Comparing what we saw regarding the preference for SVO and SOV with the implicational universal in (2), we can see that the first deals with a statistical preference while the latter, if it really holds, is an absolute statement. That makes our question (why?) and the possible answers all the more interesting.

Greenberg used implicational universals, both statistical and absolute ones, to define language types. This was the second really important idea in Greenberg’s early work. To see how language types can be set up, let’s look at French. French is an SVO language, as you can see from (4):

- Le chat (S) mange (V) la souris (O).
- ‘The cat eats the mouse’.

In French, we also have Prepositions rather than Postpositions, as (5) shows:

- sous (P) la table (O)
- ‘under the table’

So we can say French is PO language. Next, in possessive constructions, the possessor (the owner) follows the possessee (the thing owned):

- la plume (N) de ma tante (Poss)
- ‘the pen of my aunt’

Finally, adjectives usually follow nouns:

- le chat (N) intelligent (A)
- ‘the cat intelligent (i.e. the intelligent cat)’

So we can call French an SVO, PO, NPoss, NA language. That (partially) defines its word-order type. This particular type is very common around the world. Other languages following this pattern include the other Romance languages, Albanian, Yoruba, Edo, all the Bantu languages, most of the Chadic languages of West Africa, Khmer (spoken in Cambodia), Vietnamese, Thai and many Austronesian languages of South-East Asia and the Pacific, including Malay. English almost fits this pattern, but you can put the possessor before the possessed noun (as in my auntie’s pen), and adjectives of course precede nouns. So English is of the SVO, PO, PossN, AN type, a slightly rarer one than the French type.

Now let’s look at Japanese. As I already mentioned, this is an SOV language:

- Taroo-ga tegami-o kaita.
- Taroo (S) letter (O) wrote (V)
- ‘Taroo wrote the letter’.

It has Postpositions:

- Tokyo kara
- Tokyo (O) from (P)
- ‘from Tokyo’

Possessors precede the possessed noun:

- Taroo-no ie
- Taroo (Poss) house (N)
- ‘Taroo’s house’

And adjectives precede nouns:

- kono omosiroi hon
- this interesting(A) book(N)
- ‘this interesting book’

So Japanese is SOV, OP, PossN, AN, the opposite of French on every count. This is also a very common type. Other languages following this pattern include: Hindi, Bengali and the other Indic languages of Northern India, Modern Armenian, most of the Finno-Ugric languages of Northern Russia and Siberia (but not Finnish), the Altaic languages of Central Asia, the Paleo-Siberian languages, Korean, Ainu (the indigenous language of Japan), Hottentot (spoken in South Africa), Abkhaz and other Caucasian languages, the Dravidian languages of South India, the Sino-Tibetan languages of China, South-East Asia and Tibet (although Mandarin is slightly exceptional), Navaho (the most spoken surviving Native American language) and Quechua (spoken in the Andes, the ancient language of the Incas).

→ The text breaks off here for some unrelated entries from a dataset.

(** * container-diff: the directory and package diff engines

    A shallow embedding of [utils/fs_utils.go] and
    [differs/package_differs.go], and the properties their
    specification states about them.

    The Go code talks to the operating system ([os.Stat],
    [ioutil.ReadFile], [filepath.Walk]) and to a logger.  The file
    system is modelled as a read-only function from paths to nodes, and
    every call that reaches it is recorded in a trace, so that
    statements such as "no content is read" can be made about the code
    that runs. *)

From Stdlib Require Import ZArith String Ascii List.
From Stdlib.Strings Require Import Byte.
From stdpp Require Import base tactics option list sorting strings gmap.

Set Warnings "-register-all,-clear-no-such-hyp".

Open Scope Z_scope.

(** ** Go values *)

(** The [error] interface.  [SkipDir] is the sentinel of
    [path/filepath]; the operating system only ever produces
    [PathError]s, analyzers produce whatever they like. *)
Inductive error : Type :=
  | SkipDir
  | PathError (msg : string)
  | errorString (msg : string).

Definition Error (e : error) : string :=
  match e with
  | SkipDir => "skip this directory"
  | PathError msg => msg
  | errorString msg => msg
  end.

Definition is_SkipDir (e : error) : bool :=
  match e with SkipDir => true | _ => false end.

(** A call that returns [(value, err)] with the value meaningless when
    [err != nil]. *)
Inductive result (A : Type) : Type :=
  | Ok (a : A)
  | Err (e : error).
Arguments Ok {A} a.
Arguments Err {A} e.

(** [int64] arithmetic wraps around. *)
Definition wrap64 (z : Z) : Z := (z + 2 ^ 63) mod 2 ^ 64 - 2 ^ 63.

Definition int64_add (a b : Z) : Z := wrap64 (a + b).

(** [os.FileInfo], as far as the code looks at it. *)
Module FileInfo.
Record t : Type := mk { IsDir : bool; Size : Z }.
End FileInfo.

(** ** The file system *)

(** What a path names: nothing that can be stat-ed ([Missing], with the
    message of the error), a regular file with its stat size and what
    reading it yields, a directory with its own stat size, the error
    of listing it (if any) and its entries in the order
    [filepath.Walk] visits them, or a symbolic link with the size
    [os.Lstat] gives for the link itself and what the link leads to
    ([Missing] when it dangles). *)
Inductive node : Type :=
  | Missing (msg : string)
  | File (size : Z) (content : result (list byte))
  | Folder (size : Z) (listing : option string) (children : list (string * node))
  | Link (size : Z) (target : node).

So we see another tendency: languages tend to favour the French type or the Japanese type. Most SVO languages are like French (but not all, of course, as we can see from English), and most SOV languages are like Japanese.

Now let’s look at Welsh, a VSO language. Here we see the following pattern:

1. a. Lladdodd y dyn ddraig.
  Killed (V) the man(S) dragon(O)
  ‘The man killed a dragon’.
2. b. i Fangor
  to(P) Bangor(O)
3. c. car John
  (N) (Poss)
  ‘John’s car’
4. d. bws bach
  bus(N) little(A)
  ‘little bus’

So Welsh is VSO, PO, NPoss and AN. This is just like French on all counts except the first. But if we leave aside the position of the subject, and just look at the order of the verb (V) and the direct object (O), then we see that Welsh and French are the same. This is one reason why some typologists have suggested leaving the subject out of basic word-order typology.

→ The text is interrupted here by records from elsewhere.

(** X3: with a sampling stride of 0 the loop of the recorder never leaves
    offset 0: whatever fuel it is given it does not finish, and neither
    [addEvents_generic] nor [recordFingerprint_generic] returns. *)
Theorem X3_zero_stride_never_returns fp m src srcSize hashLog :
  2 <= srcSize < 2 ^ 64 ->
  (forall (fuel : nat) (a : list Z),
     for_stride fuel 0 (u64 (srcSize - HASHLENGTH + 1)) 0
       (fun n a => incr (hash2 m (src + n) hashLog) a) a = None)
  /\ addEvents_generic fp m src srcSize 0 hashLog = None
  /\ recordFingerprint_generic fp m src srcSize 0 hashLog = None.
Proof.
  intros Hsz.
  assert (Hlimit : 0 < u64 (srcSize - HASHLENGTH + 1))
    by (unfold HASHLENGTH; rewrite u64_small; lia).
  split; [intros fuel a; apply for_stride_zero_step; exact Hlimit|].
  split.
  - unfold addEvents_generic. cbv zeta. rewrite for_stride_zero_step by exact Hlimit.
    reflexivity.
  - unfold recordFingerprint_generic, addEvents_generic. cbv zeta.
    rewrite for_stride_zero_step by exact Hlimit. reflexivity.
Qed.

Lemma X3_zero_stride_never_returns_witness :
  recordFingerprint_generic zeroFingerprint tail_block 0 CHUNKSIZE 0 10 = None.
Proof.
  apply (X3_zero_stride_never_returns zeroFingerprint tail_block 0 CHUNKSIZE 10).
  rewrite CHUNKSIZE_eq. lia.
Defined.






(** *** Accumulator *)

Lemma events_removeEvents acc slice (i : nat) :
  (Z.to_nat HASHTABLESIZE <= length (events acc))%nat ->
  events (removeEvents acc slice) !! i
  = if decide (i < Z.to_nat HASHTABLESIZE)%nat
    then (fun x => u32 (x - ev (events slice) i)) <$> events acc !! i
    else events acc !! i.
Proof.
  intros Hlen. unfold removeEvents. cbn [events].
  apply (lookup_for_upto_insert (fun n x => u32 (x - ev (events slice) n))).
  assumption.
Qed.

Lemma nbEvents_removeEvents acc slice :
  nbEvents (removeEvents acc slice) = u64 (nbEvents acc - nbEvents slice).
Proof. reflexivity. Qed.

Lemma length_removeEvents acc slice :
  length (events (removeEvents acc slice)) = length (events acc).
Proof.
  unfold removeEvents. cbn [events].
  apply (length_for_upto_insert (fun n x => u32 (x - ev (events slice) n))).
Qed.

Lemma ev_mergeEvents acc newfp (i : nat) :
  (Z.to_nat HASHTABLESIZE <= length (events acc))%nat ->
  (i < Z.to_nat HASHTABLESIZE)%nat ->
  ev (events (mergeEvents acc newfp)) i = u32 (ev (events acc) i + ev (events newfp) i).
Proof.
  intros Hlen Hi. unfold ev at 1. rewrite events_mergeEvents, decide_True by assumption.
  destruct (events acc !! i) as [x|] eqn:Hx.
  - rewrite (ev_lookup _ _ _ Hx). reflexivity.
  - apply lookup_ge_None in Hx. lia.
Qed.

Lemma remove_merge acc newfp :
  (Z.to_nat HASHTABLESIZE <= length (events acc))%nat ->
  Forall (fun x => 0 <= x < 2 ^ 32) (events acc) ->
  0 <= nbEvents acc < 2 ^ 64 ->
  removeEvents (mergeEvents acc newfp) newfp = acc.
Proof.
  intros Hlen Hall Hnb. apply Fingerprint_eq.
  - apply list_eq. intros i.
    rewrite events_removeEvents by (rewrite length_mergeEvents; exact Hlen).
    rewrite events_mergeEvents by exact Hlen.
    case_decide; [|reflexivity].
    destruct (events acc !! i) as [x|] eqn:Hx; [|reflexivity].
    rewrite Forall_lookup in Hall. specialize (Hall i x Hx).
    simpl. f_equal. unfold u32. lia_mod.
  - rewrite nbEvents_removeEvents, nbEvents_mergeEvents. unfold u64. lia_mod.
Qed.

Lemma merge_remove acc slice :
  (Z.to_nat HASHTABLESIZE <= length (events acc))%nat ->
  Forall (fun x => 0 <= x < 2 ^ 32) (events acc) ->
  0 <= nbEvents acc < 2 ^ 64 ->
  mergeEvents (removeEvents acc slice) slice = acc.
Proof.
  intros Hlen Hall Hnb. apply Fingerprint_eq.
  - apply list_eq. intros i.
    rewrite events_mergeEvents by (rewrite length_removeEvents; exact Hlen).
    rewrite events_removeEvents by exact Hlen.
    case_decide; [|reflexivity].
    destruct (events acc !! i) as [x|] eqn:Hx; [|reflexivity].
    rewrite Forall_lookup in Hall. specialize (Hall i x Hx).
    simpl. f_equal. unfold u32. lia_mod.
  - rewrite nbEvents_mergeEvents, nbEvents_removeEvents. unfold u64. lia_mod.
Qed.

(** X6: [removeEvents] undoes [mergeEvents] and [mergeEvents] undoes
    [removeEvents], counter by counter and on the total, for every
    accumulator whose 1024 counters are 32-bit values and whose total is a
    64-bit value: also when the additions or subtractions wrap on the way,
    and whatever the slice holds. *)
Theorem X6_merge_remove_round_trip acc slice :
  (Z.to_nat HASHTABLESIZE <= length (events acc))%nat ->
  Forall (fun x => 0 <= x < 2 ^ 32) (events acc) ->
  0 <= nbEvents acc < 2 ^ 64 ->
  removeEvents (mergeEvents acc slice) slice = acc
  /\ mergeEvents (removeEvents acc slice) slice = acc.
Proof.
  intros Hlen Hall Hnb. split; [apply remove_merge|apply merge_remove]; assumption.
Qed.

Lemma Forall_replicate_insert (P : Z -> Prop) (n i : nat) (x y : Z) :
  P x -> P y -> Forall P (<[i := y]> (replicate n x)).
Proof.
  intros Hx Hy. apply Forall_insert; [|exact Hy].
  apply Forall_replicate. exact Hx.
Qed.

Lemma X6_merge_remove_round_trip_witness :
  removeEvents (mergeEvents fp_three fp_wide) fp_wide = fp_three
  /\ mergeEvents (removeEvents fp_three fp_wide) fp_wide = fp_three.
Proof.
  apply (X6_merge_remove_round_trip fp_three fp_wide).
  - unfold fp_three. cbn [events]. rewrite length_insert, length_replicate. lia.
  - apply Forall_replicate_insert; lia.
  - simpl. lia.
Defined.

Lemma events_flushEvents fps (i : nat) :
  (Z.to_nat HASHTABLESIZE <= length (events (pastEvents fps)))%nat ->
  events (pastEvents (flushEvents fps)) !! i
  = if decide (i < Z.to_nat HASHTABLESIZE)%nat
    then (fun _ => ev (events (newEvents fps)) i) <$> events (pastEvents fps) !! i
    else events (pastEvents fps) !! i.
Proof.
  intros Hlen. unfold flushEvents. cbn [pastEvents events].
  apply (lookup_for_upto_insert (fun n _ => ev (events (newEvents fps)) n)).
  assumption.
Qed.

(** X7: on a workspace whose two fingerprints have the 1024 counters of the
    C arrays, [flushEvents] makes the reference an exact copy of the
    candidate, counters and total, and leaves a candidate that is all zero;
    nothing of the old reference survives. *)
Theorem X7_flushEvents_replaces_reference fps :
  length (events (pastEvents fps)) = Z.to_nat HASHTABLESIZE ->
  length (events (newEvents fps)) = Z.to_nat HASHTABLESIZE ->
  flushEvents fps = mkFPStats (newEvents fps) zeroFingerprint.
Proof.
  intros Hpast Hnew.
  assert (Hp : pastEvents (flushEvents fps) = newEvents fps).
  { apply Fingerprint_eq; [|reflexivity].
    apply list_eq. intros i. rewrite events_flushEvents by lia.
    destruct (events (newEvents fps) !! i) as [y|] eqn:Hy.
    - apply lookup_lt_Some in Hy as Hi. rewrite decide_True by lia.
      destruct (events (pastEvents fps) !! i) as [x|] eqn:Hx.
      + simpl. f_equal. apply ev_lookup. exact Hy.
      + apply lookup_ge_None in Hx. lia.
    - apply lookup_ge_None in Hy as Hi. rewrite decide_False by lia.
      apply lookup_ge_None. lia. }
  unfold flushEvents in *. cbn [pastEvents] in Hp. rewrite Hp. reflexivity.
Qed.

Lemma X7_flushEvents_replaces_reference_witness :
  flushEvents (mkFPStats fp_three fp_two) = mkFPStats fp_two zeroFingerprint.
Proof.
  apply (X7_flushEvents_replaces_reference (mkFPStats fp_three fp_two)).
  - cbn [pastEvents fp_three events]. rewrite length_insert. apply length_replicate.
  - cbn [newEvents fp_two events]. rewrite length_insert. apply length_replicate.
Defined.

(** X8: merging is commutative and associative on fingerprints that have the
    1024 counters of the C array, wrap-around included: the order in which
    chunks are merged into a reference does not matter. *)
Theorem X8_mergeEvents_commutative_associative a b c :
  length (events a) = Z.to_nat HASHTABLESIZE ->
  length (events b) = Z.to_nat HASHTABLESIZE ->
  mergeEvents a b = mergeEvents b a
  /\ mergeEvents (mergeEvents a b) c = mergeEvents a (mergeEvents b c).
Proof.
  intros Ha Hb. split.
  - apply Fingerprint_eq.
    + apply list_eq. intros i. rewrite !events_mergeEvents by lia.
      case_decide as Hi.
      * destruct (events a !! i) as [x|] eqn:Hx; [|apply lookup_ge_None in Hx; lia].
        destruct (events b !! i) as [y|] eqn:Hy; [|apply lookup_ge_None in Hy; lia].
        rewrite (ev_lookup _ _ _ Hx), (ev_lookup _ _ _ Hy). simpl.
        f_equal. f_equal. lia.
      * rewrite (proj2 (lookup_ge_None (events a) i)) by lia.
        rewrite (proj2 (lookup_ge_None (events b) i)) by lia. reflexivity.
    + rewrite !nbEvents_mergeEvents. f_equal. lia.
  - apply Fingerprint_eq.
    + apply list_eq. intros i.
      rewrite (events_mergeEvents (mergeEvents a b)) by (rewrite length_mergeEvents; lia).
      rewrite !events_mergeEvents by lia.
      case_decide as Hi; [|reflexivity].
      rewrite (ev_mergeEvents b c i) by lia.
      destruct (events a !! i) as [x|] eqn:Hx; [|reflexivity].
      simpl. f_equal. unfold u32. lia_mod.
    + rewrite !nbEvents_mergeEvents. unfold u64. lia_mod.
Qed.

Lemma X8_mergeEvents_commutative_associative_witness :
  mergeEvents fp_three fp_two = mergeEvents fp_two fp_three
  /\ mergeEvents (mergeEvents fp_three fp_two) fp_wide
     = mergeEvents fp_three (mergeEvents fp_two fp_wide).
Proof.
  apply (X8_mergeEvents_commutative_associative fp_three fp_two fp_wide).
  - unfold fp_three. cbn [events]. rewrite length_insert. apply length_replicate.
  - unfold fp_two. cbn [events]. rewrite length_insert. apply length_replicate.
Defined.

Lemma Zsum_upto_add count f g :
  Zsum_upto count (fun n => f n + g n) = Zsum_upto count f + Zsum_upto count g.
Proof.
  induction count as [|c IH]; [reflexivity|].
  rewrite !Zsum_upto_S, IH. lia.
Qed.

Here are some examples of the other basic word-order types:

- Malagasy, VOS:
- nahita ny vehivahy ny mpianatra
- saw the woman the student
- ‘The student saw the woman’.

- Hixkaryana, OVS:
- toto yonove kamara
- man he-ate-him jaguar
- ‘The jaguar ate the man’.

- Nadëb (OSV):
- samũũy yi qa-wùh
- howler-monkey people eat
- ‘People eat howler monkeys’.

Hixkaryana and Nadëb are both spoken in the Amazon jungle. Malagasy is spoken on the island of Madagascar.

These word-order correlations, as they are known, can be elaborated further. In a famous 1992 paper, Matthew Dryer established the following sixteen correlations:

(16)

a.	V	object	see [ the man ]
b.	P	object	in Cambridge
c.	V	PP	slept [ on the floor]
d.	want	infinitive	wants [ to see Mary]
e.	copular	predicate	is [ a teacher]
f.	aux	VP	has [ eaten dinner]
g.	Neg-Aux	VP	don’t know
h.	Comp	sentence	that [ John is sick]
i.	Q-marker	sentence	if [ John is sick]
j.	adverb	sentence	because [ John is sick]
k.	V	manner adverb	ran slowly
l.	article	noun	the man
m.	plural marker	noun	PL man (= “men”)
n.	noun	relative clause	movies [ that we saw]
o.	noun	genitive	father [ of John]
p.	adjective	standard of comparison	taller [ than John]

Dryer showed that the best predictor of all the other pairs was the order of verb and direct object, again indicating that VO and OV are the most basic typological distinctions as far as word order is concerned. Again, our earlier question, along with its four possible answers, comes up here, and still more forcefully.

In addition to implicational universals and language types, there are two further kinds of possible universals: substantive universals and formal universals (this distinction was originally made by Chomsky). Substantive universals are grammatical categories and notions of the kind we looked at throughout Chapters 1 to 5, although I mostly illustrated them from English. This includes things like tense, negation, interrogatives, nouns, verbs, vowels, etc. As far as we know, all languages have these. So all languages can talk about the time of an event in relation to the time of utterance (although by no means all languages do this with inflectional morphology), all languages have some way of denying the truth of a proposition and have some way of asking questions. Furthermore, the basic noun (thing words) vs verb (event words) distinction seems to hold universally. Finally, in the domain of phonetics and phonology, all languages seem to make a distinction between vowels and consonants. These are very interesting universals, if they really hold. Perhaps the most interesting one is the noun-verb distinction. Talking about time, denying things and asking questions could all be universal because these are obvious things to do with language, and things people are interested in doing: this would be a functional explanation for the universals. Similarly, all languages distinguish vowels and consonants because of the way the organs of speech are set up. But why distinguish nouns and verbs? The question is all more interesting in the light of type theory, as discussed in Chapter 5. If predicates and common nouns are of the same type, <e,t>, then there’s not even a semantic reason. So this starts to look like a candidate for a feature of Universal Grammar. Maybe.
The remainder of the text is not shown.